Carrington released The Mosaic Project in 2011, her fifth recording overall and first on Concord Jazz. The critically acclaimed CD, which won a GRAMMY® Award for Best Jazz Vocal Album, gathered a myriad of voices and crystallized them into a multi-faceted whole that far outweighed the sum of its parts. She produced the 14-song set which included some of the most prominent female jazz artists of the last few decades: Esperanza Spalding, Dianne Reeves, Dee Dee Bridgewater, Sheila E., Nona Hendryx, Cassandra Wilson, Geri Allen and several others. Carrington said the emergence of so many great female jazz instrumentalists over the last couple of decades is what made an album like The Mosaic Project possible.
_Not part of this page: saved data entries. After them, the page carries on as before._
(** * Heston Fourier pricing data generator: a shallow embedding

    The development follows [fourier.py] (characteristic function,
    integrand, call price, Latin-hypercube sampler, acceptance filter and
    batch loop) and [filter.py] (chunked CSV filter).

    Numbers are IEEE-754 binary64 values, as Python's [float] and NumPy's
    [float64] are: the kernel's primitive floats, whose operations are
    specified by [FloatAxioms] against [SpecFloat].  A complex number is a
    pair of such floats.  Functions of NumPy, SciPy and pandas whose code
    is not part of the repository (complex square root, exponential,
    logarithm and quotient, the QUADPACK integrator, the Latin-hypercube
    generator) are parameters of the sections that use them.  The real
    arguments of the pricing functions are NumPy [float64] scalars, as
    [main] passes rows of a NumPy array: a division by zero yields an
    infinity or a NaN and raises nothing.  The frequency is a number the
    integrator passes, a Python [float] between the limits of the
    integration; the definitions do not cover a frequency so large that
    its square overflows, for which Python's complex power raises
    [OverflowError]. *)

From Stdlib Require Import Floats ZArith List Bool Lia.
From stdpp Require Import gmap strings.
Import ListNotations.

#[local] Set Warnings "-inexact-float".

(** ** Complex numbers *)

Module Complex.

#[local] Open Scope float_scope.

Record complex := Cx { re : float; im : float }.

(** A real operand of a mixed operation is promoted to a complex
    number with imaginary part [+0]. *)
Definition of_real (x : float) : complex := Cx x 0.

Definition add (a b : complex) : complex :=
  Cx (re a + re b) (im a + im b).

Definition sub (a b : complex) : complex :=
  Cx (re a - re b) (im a - im b).

Definition neg (a : complex) : complex :=
  Cx (- re a) (- im a).

Definition mul (a b : complex) : complex :=
  Cx (re a * re b - im a * im b) (re a * im b + im a * re b).

(** [z ** 2]: a small integer power is a repeated product. *)
Definition pow2 (a : complex) : complex := mul a a.

End Complex.

Import Complex.

Declare Scope cx_scope.
Delimit Scope cx_scope with cx.
Bind Scope cx_scope with complex.
Infix "+" := Complex.add : cx_scope.
Infix "-" := Complex.sub : cx_scope.
Infix "*" := Complex.mul : cx_scope.
Notation "- z" := (Complex.neg z) : cx_scope.
Arguments Complex.of_real x%_float.

(** The promotion of a real operand, written as Python leaves it: silent. *)
Abbreviation cplx := Complex.of_real.

(** [x ** 2] on a [float64] scalar, as the correctly rounded square.
    NumPy computes it with the power function of the C library, which
    gives the same number where the development relies on it (at
    [x = 0] and where the square underflows to zero) and may differ
    from the rounded square in the last bit elsewhere. *)
Definition fpow2 (x : float) : float := (x * x)%float.

(** [np.pi] *)
Definition np_pi : float := 3.141592653589793%float.

(** ** The numerical routines the program imports *)

(** What the program takes from NumPy on complex arguments. *)
Record NumPy := {
  np_sqrt : complex -> complex;        (* principal square root *)
  np_exp : complex -> complex;
  np_log : complex -> complex;         (* principal logarithm *)
  np_log_real : float -> float;        (* [np.log] of a real argument *)
  np_divide : complex -> complex -> complex
}.

(** How a QUADPACK run ends.  The status "invalid input" cannot arise
    for the arguments the program passes ([epsabs = 1e-8 > 0],
    [limit = 100 >= 1]) and is left out. *)
Inductive ier : Set :=
| Converged            (* 0 *)
| LimitReached         (* 1: maximum number of subdivisions achieved *)
| RoundoffDetected     (* 2 *)
| BadIntegrand         (* 3 *)
| NotConverging        (* 4 *)
| Divergent.           (* 5 *)

(** An integrator sees the integrand only through the values it asks
    for: it is a finite tree of evaluation requests that ends with an
    estimate, an error bound and a status. *)
Inductive Quadpack : Type :=
| Done (result abserr : float) (status : ier)
| Eval (x : float) (k : float -> Quadpack).

Record quad_run := {
  q_result : float;
  q_abserr : float;
  q_status : ier;
  q_nodes : list float      (* the abscissae handed to the integrand, in order *)
}.

Fixpoint run_quadpack (f : float -> float) (q : Quadpack) : quad_run :=
  match q with
  | Done r e s => {| q_result := r; q_abserr := e; q_status := s; q_nodes := [] |}
  | Eval x k =>
      let rest := run_quadpack f (k (f x)) in
      {| q_result := q_result rest; q_abserr := q_abserr rest;
         q_status := q_status rest; q_nodes := x :: q_nodes rest |}
  end.

(** The adaptive routine behind [scipy.integrate.quad] for finite limits:
    arguments [a], [b], [limit], [epsabs], [epsrel]. *)
Definition Integrator := float -> float -> Z -> float -> float -> Quadpack.

(** [scipy.integrate.quad(f, a, b, limit=.., epsabs=.., epsrel=..)] with
    [full_output] left at 0: the pair [(result, abserr)] is returned
    whatever the status; a status other than [Converged] only makes the
    wrapper issue an [IntegrationWarning]. *)
Definition quad (qp : Integrator) (f : float -> float) (a b : float)
    (limit : Z) (epsabs epsrel : float) : float * float :=
  let run := run_quadpack f (qp a b limit epsabs epsrel) in
  (q_result run, q_abserr run).

(** ** fourier.py: the pricing engine *)

Section Pricing.

Context (np : NumPy).

#[local] Open Scope float_scope.

#[local] Notation "a / b" := (np_divide np a b) : cx_scope.

Definition heston_char_function (u t S0 r kappa theta sigma rho v0 : float)
  : complex :=
  let i := Cx 0 1 in
  let a := kappa * theta in
  let u := (cplx u - i)%cx in
  let d := np_sqrt np
    (pow2 (cplx (rho * sigma) * i * u - cplx kappa)
     + cplx (fpow2 sigma) * (i * u + pow2 u))%cx in
  let g := ((cplx kappa - cplx (rho * sigma) * i * u - d)
            / (cplx kappa - cplx (rho * sigma) * i * u + d))%cx in
  let C := (cplx r * i * u * cplx t
            + cplx (a / fpow2 sigma)
              * ((cplx kappa - cplx (rho * sigma) * i * u - d) * cplx t
                 - cplx 2
                   * np_log np ((cplx 1 - g * np_exp np (- d * cplx t))
                                / (cplx 1 - g))))%cx in
  let D := (((cplx kappa - cplx (rho * sigma) * i * u - d) / cplx (fpow2 sigma))
            * (cplx 1 - np_exp np (- d * cplx t))
            / (cplx 1 - g * np_exp np (- d * cplx t)))%cx in
  let phi := np_exp np (C + D * cplx v0 + i * u * cplx (np_log_real np S0))%cx in
  phi.

Definition heston_integrand (u S0 K t r kappa theta sigma rho v0 : float)
  : float :=
  let phi := heston_char_function u t S0 r kappa theta sigma rho v0 in
  let numerator :=
    (np_exp np (- (Cx 0 1) * cplx u * cplx (np_log_real np K)) * phi)%cx in
  let integrand := re (numerator / (Cx 0 1 * cplx u))%cx in
  integrand.

Context (qp : Integrator).

Definition heston_call_price (S0 K t r kappa theta sigma rho v0 : float)
  : float :=
  let integrand := fun u => heston_integrand u S0 K t r kappa theta sigma rho v0 in
  let '(integral, error) := quad qp integrand 0 100 100%Z 1e-8 1e-8 in
  let call_price := (S0 * 0.5) + (1 / np_pi) * integral in
  call_price.

(** The abscissae at which pricing one sample evaluates the integrand. *)
Definition heston_call_price_nodes (S0 K t r kappa theta sigma rho v0 : float)
  : list float :=
  q_nodes (run_quadpack
             (fun u => heston_integrand u S0 K t r kappa theta sigma rho v0)
             (qp 0 100 100%Z 1e-8 1e-8)).

End Pricing.

(** ** fourier.py: the sampler *)

(** A row of eight numbers: a unit-cube draw, or the eight parameters
    [(m, tau, r, rho, kappa, theta, sigma, v0)] of one sample. *)
Record vec8 := Vec8 {
  c0 : float; c1 : float; c2 : float; c3 : float;
  c4 : float; c5 : float; c6 : float; c7 : float
}.

(** [np.column_stack] of eight columns: row [k] collects entry [k] of
    every column. *)
Fixpoint column_stack (m tau r rho kappa theta sigma v0 : list float)
  : list vec8 :=
  match m, tau, r, rho, kappa, theta, sigma, v0 with
  | x0 :: m, x1 :: tau, x2 :: r, x3 :: rho,
    x4 :: kappa, x5 :: theta, x6 :: sigma, x7 :: v0 =>
      Vec8 x0 x1 x2 x3 x4 x5 x6 x7
      :: column_stack m tau r rho kappa theta sigma v0
  | _, _, _, _, _, _, _, _ => []
  end.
In 2013, Carrington released Money Jungle: Provocative in Blue, her much anticipated homage to Duke Ellington, Charles Mingus and Max Roach, to coincide with the 50th anniversary of the release of their iconic 1963 Money Jungle album. The recording featured Gerald Clayton and Christian McBride, with guests Clark Terry, Lizz Wright, Herbie Hancock and others. Carrington made history when she became the first woman to win a GRAMMY® Award for Best Jazz Instrumental Album.

On August 7, 2015, Carrington releases The Mosaic Project: LOVE and SOUL. Like its predecessor, the album presents Carrington leading a rotating cast of superb female instrumentalists and vocalists that includes Oleta Adams, Natalie Cole, Paula Cole, Lalah Hathaway, Chaka Khan, Chanté Moore, Valerie Simpson, Nancy Wilson, Jaguar Wright and Lizz Wright, as well as saxophonist Tia Fuller, trumpeter Ingrid Jensen; bassists Meshell Ndegoecello and Linda Oh; and keyboardists Geri Allen, Patrice Rushen and Rachel Z.

On The Mosaic Project: LOVE and SOUL, Carrington juxtaposes her salute to female artists by paying homage to various male artists who have either influenced her professionally and/or informed her musicality, such as Nick Ashford, George Duke, Duke Ellington, Frank Sinatra, Luther Vandross and Bill Withers. “Whenever I do something that celebrates women, I never want it to feel like it’s something that excludes men,” she explains. “On this record, I consciously wanted to celebrate the various relationships women have with men either through original songs of mine or cover songs by male composers and song writers.” The male presence and perspective on The Mosaic Project: LOVE and SOUL is even more realized by Billy Dee Williams, who contributes insightful spoken-word interludes through the disc.